Several SARS-CoV-2 immunogen designs were tested in cell-based ELISA (CBE) and FACS experiments, including COR200010 and COR200018.

For the CBE experiment, HEK293 cells were seeded on poly-D-lysine coated black-wall microplates on day 1 to achieve 100% fusion. Cells were transfected with plasmid using lipofectamine on day 2 and cell-based ELISA was performed at 4 ℃ on day 4. No fixation step was used. Secondary antibodies were detected using BM chemiluminescence ELISA substrates (Roche; basel, switzerland). The engight machine was used to measure the degree of cell fusion and luminescence intensity.

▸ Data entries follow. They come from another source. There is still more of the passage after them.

(** ** Writing a file *)

(** What a writer of rows promises: in a buffer between rows it stores the text of a row. *)
Class Row_writer_ok (Row : Type) `{Row_writer Row} := {
  row_text : Row → str;
  row_valid : Row → Prop;
  ready : Buffer → Prop;
  preamble_ok : ∃ b, store_preamble (clear make_Buffer) = Some b ∧ m_data b = [] ∧ ready b;
  row_stored row b : ready b → row_valid row →
    ∃ b', store_row row (clear b) = Some b' ∧ m_data b' = row_text row ∧ ready b';
  postamble_ok b : ready b → ∃ b', store_postamble (clear b) = Some b' ∧ m_data b' = [];
}.

(** The offsets in the index: [pos] has been reached, rows of these lengths follow. *)
Fixpoint idx_offsets (pos : Z) (rows : list str) : list Z :=
  match rows with
  | [] => [pos]
  | row :: rows =>
      let next := pos + Z.of_nat (length row) in
      (if pos / k_write_idx_every <? next / k_write_idx_every then [next] else []) ++ idx_offsets next rows
  end.

(** The data has arrived in the file. *)
Definition complete_write `{Output_file F} (data : str) (f : F) : Prop :=
  file_text (file_write data f).2 = file_text f ++ data.

(** The result of a write that did not write all of the data is negative. *)
Definition reports_failures (F : Type) `{Output_file F} : Prop :=
  ∀ data (f : F), 0 <= (file_write data f).1 → complete_write data f.

Definition never_fails (G : Type) `{Output_file G} : Prop := ∀ data (g : G), complete_write data g.

Section writing.
Context {F G Row : Type} `{Output_file F} `{Output_file G} `{Row_writer_ok Row}.
Context (f0 : F) (all : str).

(** The writer has written [text] to the file, and, if its writes succeed, [idx] to the index. *)
Record written (text idx : str) (w : Dump_writer F G) : Prop := {
  written_text : file_text (m_output w) = file_text f0 ++ text;
  written_index : ∃ g, m_index w = Some {| idx_open := true; idx_file := g |} ∧ (never_fails G → file_text g = idx);
  written_ready : ready (m_buffer w);
  written_bytes : m_bytes_written w = Z.of_nat (length text);
  written_per_idx : m_bytes_written_per_idx w = Z.of_nat (length text) mod k_write_idx_every;
}.
Lemma adaptive_step_ok id from :
  wf from → val from <= val max → fits (val max - val from) →
  ∃ st, adaptive_step member_name explain_rows info id from step max = Some st ∧ wf st ∧ 1 <= val st ∧
    (val st <= 20 * val step ∨ val st <= val max - val from).
Proof.
  intros Hf Hfm Hfit. unfold adaptive_step.
  destruct (num_times_ok 2 step) as (ds & -> & Hds & Vds); [done|lia| |]. { apply fits_steps. lia. }
  cbn [mbind option_bind].
  destruct (adaptive_loop_ok id ds from (S k_chunker_retries) 0
              {| middle := from; rows := rows_per_chunk info; delta := u64 (accuracy info + 1) |})
    as (m & -> & Hm & Hge & Hb); [done..| |unfold k_chunker_retries; lia|].
  { split_and!; [done|done|by left]. }
  cbn [mbind option_bind].
  destruct (num_sub_exact m from) as (d & -> & Hd & Vd); [done..| |].
  { destruct Hb; [apply (fits_between 0 (val max - val from)); [apply fits_0|done|lia]|apply fits_steps; lia]. }
  cbn [mbind option_bind]. unfold ensure_not_zero. rewrite num_is_zero_ok by done. cbn [mbind option_bind].
  destruct (Z.eqb_spec (val d) 0).
  - destruct (num_inc_ok d) as (i & -> & Hi & Vi); [done|apply fits_steps; lia|]. exists i. split_and!; [done|done|lia|left; lia].
  - exists d. split_and!; [done|done|lia|destruct Hb; [right|left]; lia].
Qed.
End adaptive.

(** *** The ranges *)

Definition values (ranges : list (T * T)) : list (Z * Z) := (λ r, (val r.1, val r.2)) <$> ranges.

(** The condition of a range. *)
Definition range_condition (range : T * T) (c : str) : Prop :=
  wf range.1 ∧ wf range.2 ∧ val range.1 <= val range.2 ∧ between info range.1 range.2 = Some c.
(* ===== verification/DumpReader.v ===== *)
(** * Reading the data files of a dump

    Model of the part of [modules/util/load/dump_reader.{h,cc}] that finds the data files of the
    tables of a dump, which may still be in progress, and hands them out to be loaded: the
    state [Table_data_info] of a table (or partition) with its operations, and of
    [Dump_reader] the set of tables with data and the operations on it.

    A directory is the map of its file names to their sizes.  The order in which tables are
    scheduled ([schedule_chunk_proportionally], which compares ratios in floating point) is an
    argument: any member of the set of tables with data. *)
From S2P Require Import Prelude UtilsString DumpFiles.

(** ** Tables *)

Record File_info := { file_name : str; file_size : Z }.

Abbreviation Files := (gmap str Z).

Record Table_data_info := {
  basename : str;
  extension : str;
  has_data : bool;
  chunked : bool;
  last_chunk_seen : bool;
  chunks_seen : nat;
  available_chunks : list (option File_info);
  chunks_consumed : nat;                       (* scheduled to be loaded *)
  chunks_loaded : nat;
}.

(** A table whose metadata was read. *)
Definition new_Table_data_info (basename extension : str) (has_data chunked : bool) : Table_data_info :=
  {| basename := basename; extension := extension; has_data := has_data; chunked := chunked;
     last_chunk_seen := false; chunks_seen := 0; available_chunks := []; chunks_consumed := 0; chunks_loaded := 0 |}.

Definition set_consumed (n : nat) (di : Table_data_info) : Table_data_info :=
  {| basename := basename di; extension := extension di; has_data := has_data di; chunked := chunked di;
     last_chunk_seen := last_chunk_seen di; chunks_seen := chunks_seen di; available_chunks := available_chunks di;
     chunks_consumed := n; chunks_loaded := chunks_loaded di |}.

Definition set_loaded (n : nat) (di : Table_data_info) : Table_data_info :=
  {| basename := basename di; extension := extension di; has_data := has_data di; chunked := chunked di;
     last_chunk_seen := last_chunk_seen di; chunks_seen := chunks_seen di; available_chunks := available_chunks di;
     chunks_consumed := chunks_consumed di; chunks_loaded := n |}.

Definition all_chunks_are (di : Table_data_info) (what : nat) : bool :=
  negb (has_data di) || (last_chunk_seen di && bool_decide (what = length (available_chunks di))).

Definition data_dumped (di : Table_data_info) : bool := all_chunks_are di (chunks_seen di).
Definition data_scheduled (di : Table_data_info) : bool := all_chunks_are di (chunks_consumed di).
Definition data_loaded (di : Table_data_info) : bool := all_chunks_are di (chunks_loaded di).

Definition consume_chunk (di : Table_data_info) : Table_data_info := set_consumed (S (chunks_consumed di)) di.

Definition has_data_available (di : Table_data_info) : bool :=
  match available_chunks di !! chunks_consumed di with Some (Some _) => true | _ => false end.

(** The sum over the chunks up to the first one that is missing. *)
Fixpoint available_bytes (chunks : list (option File_info)) : Z :=
  match chunks with
  | Some f :: chunks => file_size f + available_bytes chunks
  | _ => 0
  end.

Definition bytes_available (di : Table_data_info) : Z := available_bytes (drop (chunks_consumed di) (available_chunks di)).

(** ** Looking for files *)

(** What [rescan_data] changes: the table, [found_data] and [total_file_size]. *)
Record scan := { table : Table_data_info; found_data : bool; total_file_size : Z }.

(** [std::vector::resize] with empty elements, when it grows. *)
Definition grow (n : nat) (l : list (option File_info)) : list (option File_info) := l ++ replicate (n - length l) None.

Definition add_chunk (f : File_info) (idx : nat) (last_chunk : bool) (di : Table_data_info) : Table_data_info :=
  {| basename := basename di; extension := extension di; has_data := has_data di; chunked := chunked di;
     last_chunk_seen := last_chunk_seen di || last_chunk; chunks_seen := S (chunks_seen di);
     available_chunks := <[idx := Some f]> (grow (S idx) (available_chunks di));
     chunks_consumed := chunks_consumed di; chunks_loaded := chunks_loaded di |}.

(** [try_to_add_chunk]; without parameters, the file of a table that is not chunked. *)
Definition try_to_add_chunk (files : Files) (params : option (nat * bool)) (s : scan) : bool * scan :=
  let di := table s in
  let '(idx, last_chunk, name) :=
    match params with
    | Some (idx, last_chunk) => (idx, last_chunk, get_table_chunk_filename (basename di) (extension di) idx last_chunk)
    | None => (0, true, get_table_data_filename (basename di) (extension di))
    end in
  match files !! name with
  | None => (false, s)
  | Some size =>
      (true, {| table := add_chunk {| file_name := name; file_size := size |} idx last_chunk di;
                found_data := true; total_file_size := total_file_size s + size |})
  end.

(** [for (size_t i = 0, s = available_chunks.size(); i < s; ++i)] *)
Fixpoint find_missing (files : Files) (indexes : list nat) (s : scan) : scan :=
  match indexes with
  | [] => s
  | i :: indexes =>
      match available_chunks (table s) !! i with
      | Some None => find_missing files indexes (try_to_add_chunk files (Some (i, false)) s).2
      | _ => find_missing files indexes s
      end
  end.

(** [for (size_t i = available_chunks.size(); i < files.size(); ++i)]: [n] iterations are
    left. *)
Fixpoint find_next (files : Files) (n i : nat) (s : scan) : scan :=
  match n with
  | O => s
  | S n =>
      match try_to_add_chunk files (Some (i, false)) s with
      | (true, s) => find_next files n (S i) s
      | (false, s) => (try_to_add_chunk files (Some (i, true)) s).2
      end
  end.

Definition rescan_data (files : Files) (s : scan) : scan :=
  let s := (try_to_add_chunk files None s).2 in
  if chunked (table s) then
    let s := if bool_decide (chunks_seen (table s) < length (available_chunks (table s)))
             then find_missing files (seq 0 (length (available_chunks (table s)))) s else s in
    if last_chunk_seen (table s) then s
    else
      let i := length (available_chunks (table s)) in
      find_next files (size files - i) i s
  else s.

(** ** The reader *)

(** The tables of the schemas that are ready; tables are known by their position. *)
Record Dump_reader := {
  tables : list Table_data_info;
  m_tables_with_data : gset nat;
  m_total_file_size : Z;
}.

Definition update_table (t : nat) (di : Table_data_info) (r : Dump_reader) : Dump_reader :=
  {| tables := <[t := di]> (tables r); m_tables_with_data := m_tables_with_data r; m_total_file_size := m_total_file_size r |}.

Definition rescan_table (files : Files) (t : nat) (r : Dump_reader) : Dump_reader :=
  match tables r !! t with
  | None => r
  | Some di =>
      if data_dumped di then r
      else
        let s := rescan_data files {| table := di; found_data := false; total_file_size := m_total_file_size r |} in
        {| tables := <[t := table s]> (tables r);
           m_tables_with_data := if found_data s then {[ t ]} ∪ m_tables_with_data r else m_tables_with_data r;
           m_total_file_size := total_file_size s |}
  end.

(** [Schema_info::rescan_data] *)
Definition rescan (files : Files) (r : Dump_reader) : Dump_reader :=
  foldl (λ r t, rescan_table files t r) r (seq 0 (length (tables r))).

Record Table_chunk := {
  chunk_index : nat;
  chunk_file : str;
  chunk_file_size : Z;
  chunks_total : nat;
  dump_complete : bool;
}.

(** [next_table_chunk], for the table the scheduler chose. *)
Definition next_table_chunk (t : nat) (r : Dump_reader) : result (Table_chunk * Dump_reader) :=
  match tables r !! t with
  | None => Throw (logic_error "no such table")
  | Some di =>
      let index := chunks_consumed di in
      match available_chunks di !! index with
      | Some (Some info) =>
          let chunk := {| chunk_index := index; chunk_file := file_name info; chunk_file_size := file_size info;
                          chunks_total := if last_chunk_seen di then length (available_chunks di) else 0;
                          dump_complete := data_dumped di |} in
          let di := consume_chunk di in
          let r := update_table t di r in
          Ok (chunk, if has_data_available di then r
                     else {| tables := tables r; m_tables_with_data := m_tables_with_data r ∖ {[ t ]};
                             m_total_file_size := m_total_file_size r |})
      | _ => Throw (logic_error "Trying to use chunk which is not yet available")
      end
  end.

(** Are all chunks of the table loaded? *)
Definition on_chunk_loaded (t : nat) (r : Dump_reader) : option (bool * Dump_reader) :=
  di ← tables r !! t;
  let di := set_loaded (S (chunks_loaded di)) di in
  Some (data_loaded di, update_table t di r).

Definition on_table_loaded (t : nat) (r : Dump_reader) : option Dump_reader :=
  di ← tables r !! t;
  if data_dumped di then Some (update_table t (set_loaded (length (available_chunks di)) di) r) else None.

Definition consume_table (t : nat) (r : Dump_reader) : option Dump_reader :=
  di ← tables r !! t;
  if data_dumped di then
    let r := update_table t (set_consumed (length (available_chunks di)) di) r in
    Some {| tables := tables r; m_tables_with_data := m_tables_with_data r ∖ {[ t ]}; m_total_file_size := m_total_file_size r |}
  else None.

Definition data_available (r : Dump_reader) : bool := bool_decide (m_tables_with_data r ≠ ∅).
Definition data_pending (load_data : bool) (r : Dump_reader) : bool :=
  load_data && existsb (λ di, negb (data_scheduled di)) (tables r).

Several SARS-CoV antibodies that cross-react with the SARS-CoV-2S protein were used. The antibody CR3022 (disclosed in WO 06/051091) is known to neutralize SARS-CoV with low potency (Ter Meulen et al (2006), PLOS Medicine). It does not neutralize SARS-CoV-2. It binds only when at least two receptor binding Regions (RBDs) are in the upright position (Yuan et al, science 368 (6491): 630-3 (2020); joyce et al doi: https:// doi.org/10.1101/2020.03.15.992883). CR3015 (disclosed in WO 2005/012360) is known to be a non-neutralizing SARS-CoV. CR3023, CR3046, CR3050, CR3054 and CR3055 are also considered to be non-neutralizing antibodies.

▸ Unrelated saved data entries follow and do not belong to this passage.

(* ===== verification/DumpReaderFacts.v ===== *)
(** * Reading the data files of a dump: theorems

    A dump in progress and a reader as a step relation: files appear in any order, the reader
    looks for them at any time, and hands out chunks of any table that has data. *)
From S2P Require Import Prelude UtilsString DumpFiles DumpFilesFacts DumpReader.

(** ** The files of the dump *)

(** A table: its schema and name, and the number of its chunks, if it is chunked. *)
Record planned := { p_schema : str; p_table : str; p_chunks : option nat }.

Definition p_basename (p : planned) : str := encode_table_basename (p_schema p) (p_table p).
Definition p_files (p : planned) : nat := default 1%nat (p_chunks p).

Section dump.
Context (ext : str) (plan : list planned).

(** A name the reader may look for: of a whole table, or of a chunk. *)
Definition candidate (p : planned) (key : option (nat * bool)) : str :=
  match key with
  | Some (idx, last_chunk) => get_table_chunk_filename (p_basename p) ext idx last_chunk
  | None => get_table_data_filename (p_basename p) ext
  end.

(** The file of the chunk at a position. *)
Definition key_of (p : planned) (k : nat) : option (nat * bool) :=
  match p_chunks p with Some n => Some (k, bool_decide (S k = n)) | None => None end.

Definition planned_file (p : planned) (k : nat) : str := candidate p (key_of p k).

(** Different tables, which have names, and at least one chunk each. *)
Definition plan_ok : Prop :=
  ("@"%char ∉ ext) ∧ NoDup ((λ p, (p_schema p, p_table p)) <$> plan) ∧
  Forall (λ p, p_table p ≠ [] ∧ p_chunks p ≠ Some 0%nat) plan.


Lemma candidate_inj t t' p p' key key' :
  plan_ok → plan !! t = Some p → plan !! t' = Some p' → candidate p key = candidate p' key' → t = t' ∧ key = key'.
Proof.
  intros (Hext & Hdup & Hall) Hp Hp' E.
  assert (p_basename p = p_basename p' → t = t') as Hsame.
  { intros [Es Et]%encode_table_basename_inj. eapply NoDup_lookup; [exact Hdup| |];
      rewrite list_lookup_fmap; [rewrite Hp|rewrite Hp']; simpl; [done|]. by rewrite Es, Et. }
  assert (∀ q q' n l, candidate q None ≠ candidate q' (Some (n, l))) as Hkind.
  { intros q q' n l Eq. unfold candidate, p_basename, encode_table_basename, encode_schema_basename in Eq.
    unfold get_table_data_filename, get_table_chunk_filename in Eq. rewrite <- !(assoc_L (++)) in Eq.
    apply separator_inj in Eq as [_ Eq]; [|apply hexencode_no_at..]. symmetry in Eq. revert Eq. apply no_separator.
    rewrite !not_elem_of_app. pose proof (hexencode_no_at (p_table q)). set_solver. }
  assert (open_ended (p_basename p) ∧ open_ended (p_basename p')) as [Ho Ho'].
  { split; apply encode_open_ended; [by apply (proj1 (Forall_lookup _ _) Hall t)|by apply (proj1 (Forall_lookup _ _) Hall t')]. }
  destruct key as [[n l]|], key' as [[n' l']|].
  - apply chunk_name_inj in E as (Eb & -> & ->); [|done..]. auto.
  - symmetry in E. by apply Hkind in E.
  - by apply Hkind in E.
  - apply app_inv_tail in E. auto.
Qed.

COR200010 has the best neutralizing-non-neutralizing antibody binding ratio, indicating that the protein is predominantly in a pre-fusion-like state.

In addition, 6-8 week old Balb/C mice were immunized intramuscularly with 100. Mu.g of the corresponding DNA construct or phosphate buffered saline as a control. Serum SARS-CoV-2 spike-specific antibody titers were determined by ELISA using recombinant soluble stabilized spike target antigen on day 19 post immunization. Furin site knock-out (KO) and proline mutation (PP) increase immunogenicity (ELISA for furin KO + PP-S protein, see fig. 5).

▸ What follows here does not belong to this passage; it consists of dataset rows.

(* ===== verification/UriFacts.v ===== *)
(** * Connection URIs: theorems

    The parser gives back what the encoder wrote: for a [Generic_uri] that a text can stand for,
    parsing its encoding yields it again.  Then, what the parser does with texts that the
    encoder does not write. *)
From S2P Require Import Prelude UtilsString UtilsStringFacts BaseTokenizer Uri UriTokensFacts UriEncodeFacts.

Open Scope Z_scope.

(** ** Positions *)

Lemma find_at_app pre rest what :
  find_at (pre ++ rest) what (Z.of_nat (length pre)) = (λ i, Z.of_nat (length pre) + Z.of_nat i) <$> find_sub what rest.
Proof.
  unfold find_at, find_str, from. rewrite (proj2 (Z.leb_le _ _)) by (rewrite length_app; lia).
  rewrite Nat2Z.id, decide_True by (rewrite length_app; lia). rewrite drop_app_length.
  destruct (find_sub what rest) as [i|]; [|done]. cbn. f_equal. lia.
Qed.

Lemma find_sub_None_char c what s : c ∉ s → find_sub (c :: what) s = None.
Proof.
  induction s as [|d s IH]; [done|]. intros [Hd Hs]%not_elem_of_cons. cbn [find_sub prefixb].
  rewrite (bool_decide_eq_false_2 (c = d)) by done. cbn [andb]. by rewrite IH.
Qed.

(** Behind a text without a character, it is looked for in the rest. *)
Lemma find_sub_skip c what a b :
  c ∉ a → find_sub (c :: what) (a ++ b) = (λ i, (length a + i)%nat) <$> find_sub (c :: what) b.
Proof.
  induction a as [|d a IH]; intros Hc; [cbn [app]; by destruct (find_sub _ b)|].
  apply not_elem_of_cons in Hc as [Hd Hc]. cbn [app find_sub prefixb].
  rewrite (bool_decide_eq_false_2 (c = d)) by done. cbn [andb]. rewrite IH by done. by destruct (find_sub _ b).
Qed.

Lemma find_sub_head c rest : find_sub [c] (c :: rest) = Some 0%nat.
Proof. cbn [find_sub prefixb]. by rewrite (bool_decide_eq_true_2 (c = c)). Qed.

Lemma input_contains_first pre d rest e what :
  e ≠ d → input_contains (pre ++ d :: rest) (e :: what) (Z.of_nat (length pre)) = false.
Proof.
  intros Hne. unfold input_contains. rewrite find_at_app. cbn [find_sub prefixb].
  rewrite (bool_decide_eq_false_2 (e = d)) by done. cbn [andb]. apply bool_decide_eq_false_2.
  destruct (find_sub _ rest); cbn; [|done]. intros [= E]. lia.
Qed.

Lemma char_at_app pre c rest : char_at (pre ++ c :: rest) (Z.of_nat (length pre)) = Ok c.
Proof.
  unfold char_at. rewrite (proj2 (Z.ltb_lt _ _)) by (rewrite length_app; cbn; lia).
  rewrite Nat2Z.id, list_lookup_middle by done. done.
Qed.

(** Characters that do not occur in an encoding. *)
Lemma not_in_keep c keep data :
  plain keep c || bool_decide (c = "%"%char) || mem_chars HEXDIG c = false → c ∉ pct_keep keep data.
Proof.
  intros H. rewrite !orb_false_iff in H. destruct H as [[Hp Hpc] Hx]. apply bool_decide_eq_false_1 in Hpc.
  induction data as [|d data IH]; [apply not_elem_of_nil|]. rewrite pct_keep_cons, not_elem_of_app. split; [|done].
  destruct (encoding_char keep d) as [[Hd ->]|(_ & -> & ->)].
  - intros ->%list_elem_of_singleton. congruence.
  - rewrite !not_elem_of_cons.
    assert (mem_chars HEXDIG (hex_char (Z.shiftr (Z.land (uch d) 0xF0) 4)) = true ∧
            mem_chars HEXDIG (hex_char (Z.land (uch d) 0x0F)) = true) as [H1 H2] by (clear; by_bytes d).
    split_and!; [done| | |apply not_elem_of_nil]; intros ->; congruence.
Qed.

(** ** Parts *)

Section parts.
Context (input : str).

(** The tokenizer between the parts. *)
Definition ready (p : Uri_parser Generic_uri) : Prop := t_input (p_tokenizer p) = input ∧ t_allow_unknown_tokens (p_tokenizer p) = false.

(** A step that leaves the scheme and the data. *)
Definition leads_to (r : result (Uri_parser Generic_uri)) (scheme : str) (d : Generic_uri) : Prop :=
  ∃ p', r = Ok p' ∧ ready p' ∧ p_data p' = d ∧ p_scheme p' = scheme.

Lemma set_leads_to name value p :
  ready p → leads_to (set name value p) (p_scheme p) (generic_set_string name value (p_data p)).
Proof. intros Hp. by eexists. Qed.

Lemma parse_scheme_ok s rest p :
  ready p → input = s ++ $"://" ++ rest → s ≠ [] → alphanumeric s →
  ∃ p', parse_scheme (0, Z.of_nat (length s) - 1) p = Ok p' ∧ ready p' ∧ p_scheme p' = s ∧
    p_data p' = generic_set_string kScheme s (p_data p).
Proof.
  intros [Hi Hu] E Hs Ha. unfold parse_scheme.
  rewrite (scheme_process s ($"://" ++ rest)); [|done|done|done|exact (eq_trans Hi E)|done|done|done|done].
  cbn [mbind result_bind]. unfold consume_token, consume_any_token, peek_token.
  cbn [t_tokens t_pos with_tokens lookup list_lookup mbind result_bind get_type get_text]. rewrite (bool_decide_eq_true_2 (_ = _)) by done.
  cbn [mbind result_bind]. unfold tokens_available. cbn [t_tokens t_pos with_tokens length]. rewrite bool_decide_eq_false_2 by lia.
  cbv zeta. rewrite bool_decide_eq_false_2 by done. by eexists.
Qed.

(** *** User and password *)

Lemma userinfo_loop_tokens keep data tokens user password (has_password : bool) rest :
  tokens_of keep ($":") data tokens →
  userinfo_loop (tokens ++ rest) (user, password, has_password) =
  userinfo_loop rest (if has_password then (user, password ++ data, true) else (user ++ data, password, false)).
Proof.
  intros (_ & <- & Hf). revert user password. induction Hf as [|token tokens Ht Hf IH]; intros user password.
  { cbn. rewrite !app_nil_r. by destruct has_password. }
  cbn [app userinfo_loop fmap list_fmap concat]. rewrite (bool_decide_eq_false_2 (_ = $":")) by done.
  destruct has_password; rewrite IH; by rewrite <- (assoc_L (++)).
Qed.

Lemma user_chars c :
  (plain keep_user c = true → kept ($":") user_groups c = true) ∧
  (kept ($":") user_groups c = true → c ≠ "%"%char ∧ isspace c = false) ∧
  (mem_chars ($":") c = true → c ≠ "%"%char ∧ group_of user_groups c = None) ∧
  first_type ($":") user_groups keep_user c ≠ $":".
Proof. by_bytes c. Qed.

(** The name of the user and, if there is one, the password. *)
Definition with_user (u d : Generic_uri) : Generic_uri :=
  let d := generic_set_string kUser (user u) d in
  match password u with Some p => generic_set_string kPassword p d | None => d end.

Lemma user_never data : never ($":") user_groups keep_user ($":") data.
Proof. apply Forall_forall. intros c _. apply user_chars. Qed.

Lemma userinfo_tokens pre u tail p :
  ready p → input = pre ++ userinfo_text u ++ tail → stops user_groups tail → user u ≠ [] →
  ∃ tokens, process (Z.of_nat (length pre), Z.of_nat (length pre) + Z.of_nat (length (userinfo_text u)) - 1)
      (userinfo_rules (p_tokenizer p)) = Ok (with_tokens tokens [] 0 (userinfo_rules (p_tokenizer p))) ∧
    userinfo_loop tokens ([], [], false) = (user u, default [] (password u), bool_decide (is_Some (password u))).
Proof.
  intros [Hi Hu] E Ht Hne. set (t := userinfo_rules (p_tokenizer p)).
  assert (strict_rules ($":") ($":") user_groups t) as Hr by done.
  assert (t_input t = input) as Hin by done. rewrite E in Hin. unfold userinfo_text in *.
  destruct (password u) as [pw|].
  - rewrite <- !(assoc_L (++)) in Hin.
    destruct (strict_process_pair ($":") ($":") user_groups keep_user (λ c, proj1 (user_chars c)) (λ c, proj1 (proj2 (user_chars c)))
      (λ c, proj1 (proj2 (proj2 (user_chars c)))) ltac:(by apply (bool_decide_unpack _)) ($":") pre (user u) ":" pw tail t)
      as (tokens1 & pos & tokens2 & Ht1 & _ & Ht2 & Ep); try done; try apply user_never.
    eexists. split; [exact Ep|]. rewrite (userinfo_loop_tokens _ _ _ _ _ false _ Ht1). cbn [app userinfo_loop get_type].
    rewrite (bool_decide_eq_true_2 (_ = $":")) by done. rewrite <- (app_nil_r tokens2).
    by rewrite (userinfo_loop_tokens _ _ _ _ _ true _ Ht2).
  - rewrite app_nil_r in *.
    destruct (strict_process ($":") ($":") user_groups keep_user (λ c, proj1 (user_chars c)) (λ c, proj1 (proj2 (user_chars c)))
      (λ c, proj1 (proj2 (proj2 (user_chars c)))) ltac:(by apply (bool_decide_unpack _)) ($":") pre (user u) tail t)
      as (tokens & Htok & _ & Ep); try done; try apply user_never.
    eexists. split; [exact Ep|]. rewrite <- (app_nil_r tokens). by rewrite (userinfo_loop_tokens _ _ _ _ _ false _ Htok).
Qed.

Lemma parse_userinfo_ok pre u tail chunks p :
  ready p → input = pre ++ userinfo_text u ++ tail → stops user_groups tail → user u ≠ [] →
  URI_USER_INFO chunks = Some (Z.of_nat (length pre), Z.of_nat (length pre) + Z.of_nat (length (userinfo_text u)) - 1) →
  leads_to (parse_userinfo chunks p) (p_scheme p) (with_user u (p_data p)).
Proof.
  intros Hp E Ht Hne Hc. destruct (userinfo_tokens pre u tail p Hp E Ht Hne) as (tokens & Ep & El).
  unfold parse_userinfo. rewrite Hc, Ep. cbn [mbind result_bind t_tokens with_tokens]. rewrite El. cbv zeta.
  rewrite (bool_decide_eq_false_2 (user u = [])) by done. unfold with_user.
  destruct (password u) as [pw|]; cbn [default is_Some].
  - rewrite bool_decide_eq_true_2 by done. by eexists.
  - rewrite bool_decide_eq_false_2 by (by intros [? ?]). by eexists.
Qed.

(** *** Host and port *)

(** The end of the host and the port. *)
Definition ends_target (tail : str) : Prop := match tail with [] => True | c :: _ => c = "/"%char ∨ c = "?"%char end.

In addition, removal of the ER retention signal (dERRS) reduced CR3022 binding in CBE and reduced immunogenicity.

Based on the CR3022: CR3015 binding ratio in CBE, the expression level on WB (data not shown), ELISA titers after mouse DNA immunization (compared to COR200009 and COR 200010) (data not shown), and the neutralization observed with COR200010DNA, COR2000010 appears to be the best antigen construct and was selected as the antigen for vector construction.

Because, for membrane-bound S proteins, tPA signal peptide (ST) appeared to have no beneficial effect (based on CR3022 binding) when compared to the unstabilized form of wt SP, COR200007 was also selected for vector construction.

Figure 2 shows that COR200007 binds better to ACE2 than COR 200010.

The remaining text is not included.